Hace unos días revisé mis estadísticas de uso de mi smartphone y quedé impresionado como ha aumentado el tiempo durante el cual me mantengo conectado a ese aparato. A pesar de tener conciencia que el modelo de negocio de las plataformas digitales es generar adicción en sus usuarios, equivocadamente yo me creía inmune.
Me preparo para iniciar mis vacaciones con el firme propósito de reducir el consumo de pantalla y comparto con ustedes las siguientes reflexiones.
Podemos definir al smartphone como un agente encubierto que se gana nuestra confianza, nos hace interactuar con él, recoge información y la informa a sus plataformas. Estudios indican que, las plataformas saben más de uno que los compañeros de trabajo, los amigos y la familia.
Lo más peligroso es que ese conocimiento alimenta al algoritmo que decide qué se muestra en mi pantalla y por lo tanto resulta ser absoluta y totalmente personalizado. Es decir que lo que yo veo en mi smartphone es diferente a lo que ven las otras personas. Y, para generar adicción, el algoritmo pone en mi pantalla lo que me gusta, me atrae y me identifica. El smartphone, poco a poco, evita exponerme a la diversidad de intereses y opiniones. De esta forma va encausando mis opiniones y limitando mi manera de conocer e interpretar el mundo que me rodea.
La interacción con el smartphone es de tal grado amigable que no logramos darnos cuenta de que estamos dominados por la adicción que ha generado en nosotros. Y, como toda adicción, nos hace sentir libres sin llegar a tomar conciencia que nuestra libertad ha sido severamente limitada.
Está comprobado que las personas reaccionamos activamente cuando lo que vemos nos genera emociones e interactuamos aún más cuando las emociones refuerzan nuestra rabia o enojo. La cantidad de visualizaciones de carácter tóxico es desproporcionadamente mayor a aquellas que nos generan bienestar. Solo como ejemplo basta observar cómo los mensajes negativos se potencian entre sí en los grupos de whatsapp.
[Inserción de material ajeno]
(** ** The tree *)

Definition nodes : list (list Z * Node.node) := [
  (text "/dev/null", Node.dev_null);
  (text "/proc", Node.proc);
  (text "/proc/1", Node.proc_pid1);
  (text "/proc/2", Node.proc_pid2);
  (text "/proc/net", Node.proc_net);
  (text "/proc/net/dev", Node.proc_net_dev);
  (text "/proc/stat", Node.proc_stat);
  (text "/proc/meminfo", Node.proc_meminfo);
  (text "/proc/loadavg", Node.proc_loadavg);
  (text "/proc/uptime", Node.proc_uptime);
  (text "/proc/version", Node.proc_version);
  (text "/proc/filesystems", Node.proc_filesystems);
  (text "/proc/mounts", Node.proc_mounts);
  (text "/proc/1/stat", Node.proc_pid1_stat);
  (text "/proc/2/stat", Node.proc_pid2_stat);
  (text "/proc/1/cmdline", Node.proc_pid1_cmdline);
  (text "/proc/2/cmdline", Node.proc_pid2_cmdline);
  (text "/proc/net/tcp", Node.proc_net_tcp);
  (text "/proc/net/tcp6", Node.proc_net_tcp6);
  (text "/proc/net/udp", Node.proc_net_udp);
  (text "/proc/net/udp6", Node.proc_net_udp6);
  (text "/proc/net/raw", Node.proc_net_raw);
  (text "/proc/net/raw6", Node.proc_net_raw6);
  (text "/proc/net/unix", Node.proc_net_unix);
  (text "/sys", Node.sys);
  (text "/sys/class", Node.sys_class);
  (text "/sys/devices", Node.sys_devices);
  (text "/sys/devices/system", Node.sys_devices_system);
  (text "/sys/devices/system/cpu", Node.sys_devices_system_cpu);
  (text "/sys/kernel", Node.sys_kernel);
  (text "/sys/devices/system/cpu/online", Node.sys_cpu_online);
  (text "/sys/devices/system/cpu/present", Node.sys_cpu_present);
  (text "/sys/devices/system/cpu/possible", Node.sys_cpu_possible);
  (text "/sys/kernel/osrelease", Node.sys_kernel_osrelease);
  (text "/sys/kernel/ostype", Node.sys_kernel_ostype);
  (text "/sys/kernel/hostname", Node.sys_kernel_hostname)].

Definition proc_entries : list Entry := [
  mkEntry (Some (text ".")) Node.proc Type_.directory;
  mkEntry (Some (text "..")) Node.proc Type_.directory;
  mkEntry (Some (text "1")) Node.proc_pid1 Type_.directory;
  mkEntry (Some (text "2")) Node.proc_pid2 Type_.directory;
  mkEntry (Some (text "net")) Node.proc_net Type_.directory;
  mkEntry (Some (text "stat")) Node.proc_stat Type_.regular;
  mkEntry (Some (text "meminfo")) Node.proc_meminfo Type_.regular;
  mkEntry (Some (text "loadavg")) Node.proc_loadavg Type_.regular;
  mkEntry (Some (text "uptime")) Node.proc_uptime Type_.regular;
  mkEntry (Some (text "version")) Node.proc_version Type_.regular;
  mkEntry (Some (text "filesystems")) Node.proc_filesystems Type_.regular;
  mkEntry (Some (text "mounts")) Node.proc_mounts Type_.regular].

Definition pid1_entries : list Entry := [
  mkEntry (Some (text ".")) Node.proc_pid1 Type_.directory;
  mkEntry (Some (text "..")) Node.proc Type_.directory;
  mkEntry (Some (text "stat")) Node.proc_pid1_stat Type_.regular;
  mkEntry (Some (text "cmdline")) Node.proc_pid1_cmdline Type_.regular].

Definition pid2_entries : list Entry := [
  mkEntry (Some (text ".")) Node.proc_pid2 Type_.directory;
  mkEntry (Some (text "..")) Node.proc Type_.directory;
  mkEntry (Some (text "stat")) Node.proc_pid2_stat Type_.regular;
  mkEntry (Some (text "cmdline")) Node.proc_pid2_cmdline Type_.regular].

Definition net_entries : list Entry := [
  mkEntry (Some (text ".")) Node.proc_net Type_.directory;
  mkEntry (Some (text "..")) Node.proc Type_.directory;
  mkEntry (Some (text "dev")) Node.proc_net_dev Type_.regular;
  mkEntry (Some (text "tcp")) Node.proc_net_tcp Type_.regular;
  mkEntry (Some (text "tcp6")) Node.proc_net_tcp6 Type_.regular;
  mkEntry (Some (text "udp")) Node.proc_net_udp Type_.regular;
  mkEntry (Some (text "udp6")) Node.proc_net_udp6 Type_.regular;
  mkEntry (Some (text "raw")) Node.proc_net_raw Type_.regular;
  mkEntry (Some (text "raw6")) Node.proc_net_raw6 Type_.regular;
  mkEntry (Some (text "unix")) Node.proc_net_unix Type_.regular].

Definition sys_entries : list Entry := [
  mkEntry (Some (text ".")) Node.sys Type_.directory;
  mkEntry (Some (text "..")) Node.sys Type_.directory;
  mkEntry (Some (text "class")) Node.sys_class Type_.directory;
  mkEntry (Some (text "devices")) Node.sys_devices Type_.directory;
  mkEntry (Some (text "kernel")) Node.sys_kernel Type_.directory].

Definition empty_directory_entries : list Entry := [
  mkEntry (Some (text ".")) Node.sys_class Type_.directory;
  mkEntry (Some (text "..")) Node.sys Type_.directory].

Definition devices_entries : list Entry := [
  mkEntry (Some (text ".")) Node.sys_devices Type_.directory;
  mkEntry (Some (text "..")) Node.sys Type_.directory;
  mkEntry (Some (text "system")) Node.sys_devices_system Type_.directory].
Lemma pty_retain_count (t : list Pty) h e : inv t -> handle_ok h ->
  let '(t', r) := retain TableCapacity t h e in
  inv t' /\
  (forall h' e', handle_ok h' ->
     references t' h' e' = references t h' e' + one (r = success /\ h' = h /\ e' = e)) /\
  (0 < references t h e < 65535 -> r = success).
Proof.
  intros Hinv Hh. pose proof (retain_inv _ _ Htable t h e Hinv Hh) as Hinv'. unfold retain in *.
  assert (references t h e = match find t h with None => 0 | Some i => refs (t !!! i) e end) as -> by done.
  destruct (find t h) as [i|] eqn:Hf; [|split_and!; [done|intros; simpl; lia|lia]].
  destruct (pty_find_live _ _ Htable t h i Hinv Hh Hf) as (Hok & Hu & _). pose proof (pty_refs_in_u _ _ e Hok) as Hr.
  destruct (refs (t !!! i) e =? 0) eqn:H0; [split_and!; [done|intros; simpl; lia|lia]|].
  destruct (refs (t !!! i) e =? 65535) eqn:H1; [split_and!; [done|intros; simpl; lia|lia]|].
  split_and!; [done| |done]. intros h' e' Hh'. rewrite -> wrap_small by word.
  rewrite -> (references_set t h i e (refs (t !!! i) e + 1)); [|done..| | | |done].
  - destruct (decide (h' = h /\ e' = e)) as [[-> ->]|]; [|rewrite -> decide_False by naive_solver; lia].
    rewrite -> decide_True by done. unfold references. by rw Hf.
  - by destruct e.
  - intros e2. apply refs_set.
  - destruct e; simpl; congruence.
Qed.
El smartphone nos ha transformado en seres “infoadictos”. Es decir, ha generado la necesidad de estar conectados recibiendo información de forma permanente. Vale la pena detenerse a evaluar cuánta de esa información realmente es de utilidad y cuánta es de absoluta inutilidad para nosotros. O, como lo plantea Byung-Chul Han en su libro NO-COSAS: “no somos nosotros quienes utilizamos el smartphone, sino el smartphone que nos utiliza a nosotros”.
Ya no se trata solo de observar y corregir a niñas, niños y jóvenes en sus conductas de “consumo de pantalla” sino también abrirse a reflexionar de cómo lo hacemos cada uno de nosotros. No basta con predicarlo, sino que es necesario autorregularse. Solo así tendremos autoridad para establecer límites a su uso en el ámbito de la educación.
Francia se convirtió en uno de los primeros países que, por ley, prohíbe el uso de celulares en educación primaria y parte de la secundaria. Si se aplica a niñas, niños y jóvenes, no debiéramos molestarnos ni incomodarnos si en determinadas ocasiones se nos solicita abstenernos de usar el smartphone.